No need of specific clips or braces?


----------



## joecaption (Nov 30, 2011)

No way to know without a picture.
I have seen some granite tops with steel inserts for clips.


----------



## french_guy (Sep 11, 2012)

If only glued, any specific caulk or glue i should use?


----------



## Daniel Holzman (Mar 10, 2009)

I have owned three places with undermount sinks, none have been glued in place. My current residence has a stainless steel undermount sink under the granite. It is installed using four clips, each of which has a stainless bolt that screws into a threaded insert in the granite, which is epoxied in place.

The sink has some plumbers putty between the granite and the sink, which is only there for water tightness. The only sinks I have ever had which were "glued" in place were top mount sinks, which were put in using silicone between the sink and the counter. I suggest you check the underneath part of the sink for clips, they may have come loose.


----------



## Javiles (Dec 12, 2011)

Under mount sinks require a specific amount of clips depending on the sinks design and shape most sinks bring a pattern that you supply to the counter top manufacture they intern must palace the female threaded inserts that will allow the plumber to mount the sink securely HOWEVER most counter top manufacture usually fail to use the required inserts or they are placed in an area that the plumber can not get to them once the top is in place, in any case what you usually end up with is a sink that eventually falls down. recommend you get a counter top installer along with your plumber to re install that sink they may have to make special braces to support the sink. seen it a million and one times. or the plumber may be able to do it on his own. oh yeah and i am talking about the newer S/S sinks associated with granite tops, not the old rimed sinks of many years gone by years. :whistling2:


----------



## french_guy (Sep 11, 2012)

Well, maybe my best option is to replace it with an overmounted sink
Just need to find one that fits my current opening !!!


----------



## oh'mike (Sep 18, 2009)

I sort of agree with everyone---the sinks are held with silicone--and clips---often threaded studs ,drilled and epoxied into the counter top--then Stainless steel clips and nuts---

If you go with a drop in sink----cutting the top can be done in place with a diamond grinder---not to difficult to do by a person with good hand skills.


----------



## french_guy (Sep 11, 2012)

You mean enlarge the granite countertop?


----------



## rjniles (Feb 5, 2007)

french_guy said:


> You mean enlarge the granite countertop?


Yes.
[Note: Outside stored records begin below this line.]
Lemma rope_position_to_offset line character :
  allocatable cs -> 0 <= line ->
  LineStartsCache.position_to_offset_rope (LineStartsCache.new_rope rope) rope line character =
    LineStartsCache.position_to_offset (LineStartsCache.new (encode cs)) (encode cs) line character.
Proof using All.
  intros Ha Hl. rewrite cache_position_to_offset by done.
  unfold LineStartsCache.position_to_offset_rope, offset_of. simpl.
  rewrite rope_line_starts, rope_length.
  destruct (Z.leb_spec (len (lf_line_starts (encode cs))) line) as [Hge|Hlt].
  { rewrite lf_line_starts_encode, len_row_starts in Hge by done.
    by rewrite place_beyond, concat_rows, len_encode. }
  rewrite lf_line_starts_encode, len_row_starts in Hlt by done.
  destruct (row_pick (rows cs) line (rows_row_list cs)) as (rs1 & r & rs2 & E & -> & Ht); [lia|].
  rewrite (row_start cs rs1 r rs2) by done. simpl.
  rewrite (row_separator_end cs rs1 r rs2) by done.
  pose proof (row_text cs rs1 r rs2 E) as Ec.
  pose proof (row_blen cs rs1 r rs2 E) as Eb.
  pose proof (blen_nonneg (concat rs1)). pose proof (blen_nonneg r).
  pose proof (blen_nonneg (concat rs2)). pose proof (blen_content_le r).
  pose proof (blen_nonneg (content r)).
  rewrite rope_content_end by (rewrite len_encode; lia). simpl.
  assert (line_content_end (encode cs) (blen (concat rs1)) (blen (concat rs1) + blen r) =
    blen (concat rs1) + blen (content r)) as ->.
  { rewrite Ec. apply line_content_end_row. by rewrite <- Ec. }
  destruct (row_slice cs rs1 r rs2 len_utf8 (blen (content r)) Hs E) as [Hsl Hsc].
  rewrite (floor_by_all len_utf8) in Hsl, Hsc by done.
  rewrite rope_slice_at, len_encode.
  replace (Z.max _ _) with (blen (concat rs1) + blen (content r)) by lia.
  replace (Z.min (blen (concat rs1)) (blen cs)) with (blen (concat rs1)) by lia.
  rewrite Hsl. simpl. rewrite chars_encode, utf16_walk_floor, Z.sub_0_r, E, place_split by done.
  destruct (floor_by_split len_utf16 (content r) character) as [m Em].
  apply (f_equal blen) in Em. rewrite blen_app in Em. pose proof (blen_nonneg m).
  unfold allocatable, isize_max in Ha.
  rewrite checked_add_Some by (unfold usize_max; lia). f_equal. simpl. lia.
Qed.
End rope.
The hole for an under-mount will not be big enough for a drop in replacement.


----------



## french_guy (Sep 11, 2012)

So cutting it with a diamond grinder is relatively easy?


----------



## Javiles (Dec 12, 2011)

french_guy said:


> So cutting it with a diamond grinder is relatively easy?


Unless your ready to go out and buy a new counter top don't attempt to cut it, its not the end of the world, like i mentioned that sink can be remounted using alternative bracing underneath, i remount them all the time, common problem.


----------



## french_guy (Sep 11, 2012)

Who is usually the best person to do that....a plumber or a countertop specialist?


----------



## Javiles (Dec 12, 2011)

french_guy said:


> Who is usually the best person to do that....a plumber or a countertop specialist?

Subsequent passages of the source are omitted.